### Exercise goal
Could you show all lines in the entries below that contain the string "MultiReceiver"?

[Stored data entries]
----

(** A datagram that is newer than every other of its reader, and is in no hand, goes into the session of its key. *)
Lemma put_ok m s f i : all_ok m -> sessions m !! s = Some f -> routed m i (f_key f) -> (forall s0 f0 a, sessions m !! s0 = Some f0 -> a ∈ f_in f0 -> later a i) -> (forall h, h ∈ hands m -> i_reader h.2 <> i_reader i) ->
  all_ok (m <| sessions ::= alter (fun f => f <| f_in ::= fun l => l ++ [i] |>) s |>).
Proof.
  intros (HT & [H1 H2 H3 H4 H5 H6] & HQ) Ef Hr Hl Hh. set (m' := m <| sessions ::= _ |>).
  assert (HB : forall s0 f', sessions m' !! s0 = Some f' -> exists f0, sessions m !! s0 = Some f0 /\ f_key f' = f_key f0 /\ f_cfg f' = f_cfg f0 /\ f_done f' = f_done f0 /\ f_in f' = f_in f0 ++ (if decide (s0 = s) then [i] else [])).
  { intros s0 f' E. cbn in E. destruct (decide (s0 = s)) as [-> |Hn]; [rewrite list_lookup_alter_eq, Ef in E; injection E as <-; by exists f|]. rewrite list_lookup_alter_ne in E by done. exists f'. by rewrite app_nil_r. }
  assert (HF : forall s0 f0, sessions m !! s0 = Some f0 -> exists f', sessions m' !! s0 = Some f' /\ f_key f' = f_key f0).
  { intros s0 f0 E. cbn. destruct (decide (s0 = s)) as [-> |Hn]; [rewrite list_lookup_alter_eq, E; by eexists|]. rewrite list_lookup_alter_ne by done. by exists f0. }
  assert (HI : forall s0 f' a, sessions m' !! s0 = Some f' -> a ∈ f_in f' -> (exists f0, sessions m !! s0 = Some f0 /\ f_key f' = f_key f0 /\ a ∈ f_in f0) \/ s0 = s /\ a = i /\ f_key f' = f_key f).
  { intros s0 f' a E Ha. destruct (HB s0 f' E) as (f0 & E0 & Ek & _ & _ & Ei). rewrite Ei, elem_of_app in Ha. destruct Ha as [Ha|Ha]; [left; by exists f0|right]. destruct (decide (s0 = s)) as [-> |]; [|by apply elem_of_nil in Ha]. apply list_elem_of_singleton in Ha as ->. rewrite E0 in Ef. by injection Ef as ->. }
  split; [|split].
  - destruct HT as [T1 T2 T3 T4]. split; [done|..].
    + intros k s0 E. destruct (T2 k s0 E) as (f0 & E0 & Ek). destruct (HF s0 f0 E0) as (f' & E' & Ek'). exists f'. split; [done|congruence].
    + intros s0 f' E Hd. destruct (HB s0 f' E) as (f0 & E0 & -> & _ & Ed & _). apply (T3 s0 f0 E0). congruence.
    + intros s0 f' E Hs. destruct (HB s0 f' E) as (f0 & E0 & -> & -> & _). by apply (T4 s0).
  - split; try done.
    + intros s0 f' a E Ha. destruct (HI s0 f' a E Ha) as [(f0 & E0 & -> & Ha0)|(-> & -> & ->)]; [by apply (H1 s0)|done].
    + intros s0 a Hh0. destruct (H2 s0 a Hh0) as (f0 & E0 & Hr0). destruct (HF s0 f0 E0) as (f' & E' & Ek). exists f'. by rewrite Ek.
    + intros s0 f' E. destruct (HB s0 f' E) as (f0 & E0 & _ & _ & _ & ->). apply StronglySorted_app. split; [|split; [by apply (H4 s0)|destruct (decide _); repeat constructor]]. intros a b Ha Hb. destruct (decide (s0 = s)); [|by apply elem_of_nil in Hb]. apply list_elem_of_singleton in Hb as ->. by apply (Hl s0 f0).
    + intros s0 f' a h E Ha Hh0. destruct (HI s0 f' a E Ha) as [(f0 & E0 & _ & Ha0)|(_ & -> & _)]; [by apply (H5 s0 f0)|]. intros Er. by destruct (Hh h Hh0).
    + assert (HX : forall s0 f0 a, sessions m !! s0 = Some f0 -> a ∈ f_in f0 -> i_no a <> i_no i). { intros s0 f0 a E0 Ha En. destruct (H1 s0 f0 a E0 Ha) as [Ea _]. destruct Hr as [Ei _]. rewrite En, Ei in Ea. injection Ea as Ea _ _. pose proof (Hl s0 f0 a E0 Ha (eq_sym Ea)). lia. }
      intros s1 s2 f1 f2 a b E1 E2 Ha Hb Hab. destruct (HI s1 f1 a E1 Ha) as [(g1 & G1 & _ & Ga)|(-> & -> & _)], (HI s2 f2 b E2 Hb) as [(g2 & G2 & _ & Gb)|(-> & -> & _)]; [by apply (H6 s1 s2 g1 g2 a b)|by destruct (HX s1 g1 a)|by destruct (HX s2 g2 b)|done].
  - destruct HQ as [Q1 Q2 Q3 Q4]. split; cbn; unfold zlen; rewrite ?length_alter; done.
Qed.

Lemma hand_over_ok r sent m m' : hand_over r sent m = Some m' -> all_ok m -> all_ok m'.
Proof.
  unfold hand_over. destruct (hand_of r m) as [[s i]|] eqn:Eh; [|done]. cbn. destruct (sessions m !! s) as [f|] eqn:Ef; [|done]. cbn. intros E Hm. pose proof (let_go_ok r m Hm) as Hg. destruct sent; [|destruct (f_done f); [by injection E as <-|done]]. injection E as <-.
  unfold hand_of in Eh. apply List.find_some in Eh as [Hin Hr]. apply bool_decide_eq_true in Hr. cbn in Hr. apply list_elem_of_In in Hin. destruct Hm as (_ & HB & _). apply (put_ok (let_go r m) s f i); [done..| | |].
  - destruct (x_hand m HB s i Hin) as (f' & E' & Hro). rewrite Ef in E'. by injection E' as ->.
  - intros s0 f0 a E0 Ha. by apply (x_fresh m HB s0 f0 a (s, i)).
  - intros h [_ Hh]%let_go_in. by rewrite Hr.
Qed.

Lemma exec_ok e m : all_ok m -> match exec e m with Ok m' => all_ok m' | Err _ => True | Panic => False end.
Proof.
  intros Hm. destruct e as [r data src built|r sent|s|s| | |]; cbn [exec].
  - destruct (started m r) eqn:Es; [|done]. destruct (hand_of r m) eqn:Eh; [done|]. cbn [andb]. destruct (arrive_ok r data src built m Es Eh Hm) as (m' & -> & H). done.
  - destruct (hand_over r sent m) as [m'|] eqn:E; [|done]. by apply (hand_over_ok r sent m).
  - destruct (s <? length (sessions m))%nat; [by apply end_ok|done].
  - destruct (sessions m !! s) as [f|] eqn:E; [|done]. destruct (f_done f) eqn:Ed; [by apply (retire_ok s f)|done].
  - destruct (Accept m) as [[s m']|] eqn:E; [|done]. by apply (take_ok s m).
  - destruct Hm as (HT & HB & HQ). split; [revert HT; apply table_same; [apply same_refl|done..]|]. split; [revert HB; apply boxes_same; [apply same_refl|done..]|revert HQ; apply queue_same; [apply same_refl|done..]].
  - destruct (m_done m && _); [by apply close_ok|done].
Qed.
Lemma run_ok es m : all_ok m -> match run es m with Ok m' => all_ok m' | Err _ => True | Panic => False end.
Proof. revert m. induction es as [|e es IH]; intros m Hm; cbn; [done|]. pose proof (exec_ok e m Hm) as H. destruct (exec e m) as [m1|d|]; [by apply IH|done..]. Qed.

Lemma new_ok cfg single bonded paths : all_ok (mkMulti cfg single bonded paths ∅ [] [] [] false [] []).
Proof.
  split; [|split]; split; cbn; try done; try (by apply NoDup_nil_2); try (intros; by rewrite ?lookup_empty in *); try (intros; lia).
  - intros s i H. by apply elem_of_nil in H.
  - intros s H. by apply elem_of_nil in H.
Qed.

(** The datagrams read are those that arrived. *)
Definition arrivals (es : list event) : list (reader * (bytes * AddrPort)) := omap (fun e => match e with Arrive r data src _ => Some (r, (data, src)) | _ => None end) es.

Lemma exec_reads e m m' : exec e m = Ok m' -> reads m' = reads m ++ arrivals [e].
Proof.
  destruct e as [r data src built|r sent|s|s| | |]; cbn [exec arrivals omap list_omap]; rewrite ?app_nil_r.
  - destruct (started m r && _); [|done]. unfold arrive. destruct (datagram_key r data src) as [o|e|]; [|done..]. cbn [mbind res_bind]. destruct o as [[k ssrc]|]; [|by intros [= <-]]. unfold flowFor. destruct (m_done _); [by intros [= <-]|]. destruct (flows _ !! k); [by intros [= <-]|]. destruct (maxFlows <=? _); [by intros [= <-]|]. destruct built; [|by intros [= <-]]. intros [= <-]. cbn. by destruct (zlen _ <? maxFlows).
  - unfold hand_over. destruct (hand_of r m) as [h|]; [|done]. cbn. destruct (sessions m !! h.1) as [f|]; [|done]. cbn. destruct sent; [by intros [= <-]|]. destruct (f_done f); [by intros [= <-]|done].
  - destruct (_ <? _)%nat; [by intros [= <-]|done].
  - unfold retire. destruct (sessions m !! s) as [f|]; [|done]. destruct (f_done f); [|done]. cbn. intros [= <-]. by case_bool_decide.
  - unfold Accept. destruct (accept m); [done|]. by intros [= <-].
  - by intros [= <-].
  - destruct (m_done m && _); [by intros [= <-]|done].
Qed.
Lemma run_reads es m m' : run es m = Ok m' -> reads m' = reads m ++ arrivals es.
Proof.
  revert m. induction es as [|e es IH]; intros m; cbn [run]; [intros [= <-]; by rewrite app_nil_r|]. destruct (exec e m) as [m1|d|] eqn:E; [|done..]. intros H. rewrite (IH m1 H), (exec_reads e m m1 E), <-(assoc_L (++)). f_equal. unfold arrivals. by destruct e.
Qed.

(** After [Close]: nothing runs and nothing is made. *)
Definition ended (m : MultiReceiver) : Prop := m_done m = true /\ Forall (fun f => f_done f = true) (sessions m).
Lemma ended_exec e m m' : ended m -> exec e m = Ok m' -> ended m' /\ length (sessions m') = length (sessions m).
Proof.
  intros [Hd HA]. destruct e as [r data src built|r sent|s|s| | |]; cbn [exec].
  - destruct (started m r && _); [|done]. unfold arrive. destruct (datagram_key r data src) as [o|e|]; [|done..]. cbn [mbind res_bind]. destruct o as [[k ssrc]|]; [|by intros [= <-]]. unfold flowFor. cbn. rewrite Hd. by intros [= <-].
  - unfold hand_over. destruct (hand_of r m) as [h|]; [|done]. cbn. destruct (sessions m !! h.1) as [f|]; [|done]. cbn. destruct sent; [|destruct (f_done f); [by intros [= <-]|done]]. intros [= <-]. cbn. rewrite length_alter. split; [|done]. split; [done|]. cbn. by apply Forall_alter.
  - destruct (_ <? _)%nat; [|done]. intros [= <-]. cbn. rewrite length_alter. split; [|done]. split; [done|]. by apply Forall_alter.
  - unfold retire. destruct (sessions m !! s) as [f|]; [|done]. destruct (f_done f); [|done]. cbn. intros [= <-]. by case_bool_decide.
  - unfold Accept. destruct (accept m); [done|]. by intros [= <-].
  - by intros [= <-].
  - destruct (m_done m && _); [|done]. intros [= <-]. cbn. rewrite length_imap. split; [|done]. split; [done|]. apply Forall_lookup. intros i f. cbn. rewrite list_lookup_imap. destruct (sessions m !! i) as [f0|] eqn:E; [|done]. cbn. intros [= <-]. pose proof (Forall_lookup_1 _ _ _ _ HA E). by case_bool_decide.
Qed.
Lemma ended_run es m m' : ended m -> run es m = Ok m' -> ended m' /\ length (sessions m') = length (sessions m).
Proof.
  revert m. induction es as [|e es IH]; intros m Hm; cbn [run]; [by intros [= <-]|]. destruct (exec e m) as [m1|d|] eqn:E; [|done..]. intros H. destruct (ended_exec e m m1 Hm E) as [H1 <-]. by apply IH.
Qed.

(** ** Properties *)

Definition opened (m : MultiReceiver) : Prop := exists cfg paths, m ∈ [NewMultiReceiver cfg; NewMultiReceiverSingle cfg; NewMultiBondedReceiver paths cfg; NewMultiBondedReceiverSingle paths cfg].
Lemma opened_ok m : opened m -> all_ok m /\ reads m = [].
Proof. intros (cfg & paths & H). rewrite !elem_of_cons, elem_of_nil in H. destruct H as [-> |[-> |[-> |[-> |[]]]]]; (split; [apply new_ok|done]). Qed.

(** C16: The demultiplexer of a receiver with several flows.  Whatever arrives on its sockets, in whatever order the readers, the sessions' ends, their retirement and the
    application's calls interleave, it never panics; at most 256 flows are open; a key (an SSRC, or a source address) has at most one session that has not ended; and a
    session holds only datagrams that arrived, that carry its own key, none that another session holds, those of one reader in the order they arrived.  A flow keyed by SSRC
    reports with that SSRC.  No flow is offered to Accept twice, and none is left out while no more than 256 were ever made. *)
Theorem multi_demultiplexes es m0 : opened m0 ->
  match run es m0 with
  | Ok m =>
      Z.of_nat (size (flows m)) <= 256 /\
      (forall s1 s2 f1 f2, sessions m !! s1 = Some f1 -> sessions m !! s2 = Some f2 -> f_key f1 = f_key f2 -> f_done f1 = false -> f_done f2 = false -> s1 = s2) /\
      (forall s f, sessions m !! s = Some f -> StronglySorted later (f_in f) /\ (m_single m = false -> f_key f = KeySSRC (c_SSRC (f_cfg f))) /\
         forall i, i ∈ f_in f -> arrivals es !! i_no i = Some (i_reader i, (i_data i, i_src i)) /\ (exists ssrc, datagram_key (i_reader i) (i_data i) (i_src i) = Ok (Some (f_key f, ssrc))) /\
           forall s' f' i', sessions m !! s' = Some f' -> i' ∈ f_in f' -> i_no i' = i_no i -> s' = s) /\
      NoDup (accepted m ++ accept m) /\ (zlen (sessions m) <= 256 -> forall s, (s < length (sessions m))%nat -> s ∈ accepted m ++ accept m)
  | Err _ => True
  | Panic => False
  end.
Proof.
  intros [H0 Hr0]%opened_ok. pose proof (run_ok es m0 H0) as HR. destruct (run es m0) as [m|d|] eqn:E; [|done..]. destruct HR as ([T1 T2 T3 T4] & [X1 X2 X3 X4 X5 X6] & [Q1 Q2 Q3 Q4]). pose proof (run_reads es m0 m E) as Er. rewrite Hr0 in Er. cbn in Er.
  split; [done|]. split; [|split; [|by split]].
  - intros s1 s2 f1 f2 E1 E2 Ek D1 D2. pose proof (T3 s1 f1 E1 D1) as K1. pose proof (T3 s2 f2 E2 D2) as K2. rewrite Ek, K2 in K1. congruence.
  - intros s f Ef. split; [by apply (X4 s)|]. split; [by apply (T4 s)|]. intros i Hi. destruct (X1 s f i Ef Hi) as [G1 G2]. rewrite <-Er. split; [done|]. split; [done|]. intros s' f' i' Ef' Hi' Hn. by apply (X6 s' s f' f i' i).
Qed.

----

### Finished exercise
Definition ended (m : MultiReceiver) : Prop := m_done m = true /\ Forall (fun f => f_done f = true) (sessions m).
Definition opened (m : MultiReceiver) : Prop := exists cfg paths, m ∈ [NewMultiReceiver cfg; NewMultiReceiverSingle cfg; NewMultiBondedReceiver paths cfg; NewMultiBondedReceiverSingle paths cfg].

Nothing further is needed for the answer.